Task prompt:
Each line of the listing that includes the string "true" is to be identified and copied.

══ Records shown ══

(** [strip] gives the empty string exactly on the strings of whitespace. *)
Lemma strip_empty_iff (s : string) :
  strip s = "" ↔ all_chars isspace s = true.
Proof.
  unfold strip. split.
  - intros Hs. apply rstrip_by_empty in Hs.
    destruct (lstrip_by isspace s) as [|c rest] eqn:Hl.
    + by apply lstrip_by_empty.
    + apply lstrip_by_head in Hl. simpl in Hs. by rewrite Hl in Hs.
  - intros Hall. apply lstrip_by_empty in Hall. by rewrite Hall.
Qed.

Lemma strip_idemp (s : string) : strip (strip s) = strip s.
Proof.
  unfold strip. destruct (lstrip_by isspace s) as [|c rest] eqn:Hl; [done |].
  apply lstrip_by_head in Hl.
  destruct (rstrip_by_keeps_head isspace c rest Hl) as [kept Hk].
  rewrite Hk. simpl. rewrite Hl, <- Hk. apply rstrip_by_idemp.
Qed.

Lemma read_arguments_ok (req : request) (tp : string) (n : Z) (rt : pyval) :
  read_arguments req = Ok (tp, n, rt) →
  ∃ d t, req_json req = Some (PDict d)
         ∧ dict_get d "topic" (PStr "") = PStr t ∧ tp = strip t
         ∧ py_int (dict_get d "video_length" (PInt 60)) = Ok n
         ∧ rt = dict_get d "ratio" (PStr "9:16").
Proof.
  unfold read_arguments, get_json.
  destruct (req_json req) as [body|]; simpl; [| done].
  destruct body as [| | | | | |d]; simpl; try done.
  destruct (dict_get d "topic" (PStr "")) as [| | | |t| |] eqn:Htopic;
    simpl; try done.
  destruct (py_int (dict_get d "video_length" (PInt 60))) as [k|e] eqn:Hint;
    simpl; [| done].
  intros [= <- <- <-]. exists d, t. done.
Qed.

(** X12. With a JSON object body whose video_length [int] accepts, a topic
    that is missing or a string is refused with 400 "Missing topic" exactly
    when every character of it is whitespace (the empty and the missing topic
    included); otherwise the job is stored and its worker started. *)
Theorem topic_rejected_iff_blank (req : request) (uuid : string)
    (d : list (string * pyval)) (t : string) (n : Z) :
  req_json req = Some (PDict d) → dict_get d "topic" (PStr "") = PStr t →
  py_int (dict_get d "video_length" (PInt 60)) = Ok n →
  ((generate req uuid).2 = Ok missing_topic ↔ all_chars isspace t = true)
  ∧ ((generate req uuid).1 = [] ↔ all_chars isspace t = true)
  ∧ (all_chars isspace t = false →
       ∃ a, generate req uuid
            = ([StoreJob uuid queued_job; StartThread a],
               Ok (submitted uuid (base_url a)))
            ∧ topic a = strip t ∧ video_length a = n).
Proof.
  intros Hbody Htopic Hint. rewrite <- !strip_empty_iff. unfold generate.
  rewrite (read_arguments_dict req d t Hbody Htopic), Hint.
  case_decide as Hblank; simpl.
  - split_and!; [done | done |]. intros Hall.
    apply strip_empty_iff in Hblank. congruence.
  - split_and!; [split; [discriminate | done] | split; [discriminate | done] |].
    intros _.
    exists {| job_id := uuid; topic := strip t; video_length := n;
              ratio := dict_get d "ratio" (PStr "9:16");
              base_url := rstrip "/" (url_root req) |}.
    done.
Qed.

═══

Response to the exercise:
  strip s = "" ↔ all_chars isspace s = true.
  ((generate req uuid).2 = Ok missing_topic ↔ all_chars isspace t = true)
  ∧ ((generate req uuid).1 = [] ↔ all_chars isspace t = true)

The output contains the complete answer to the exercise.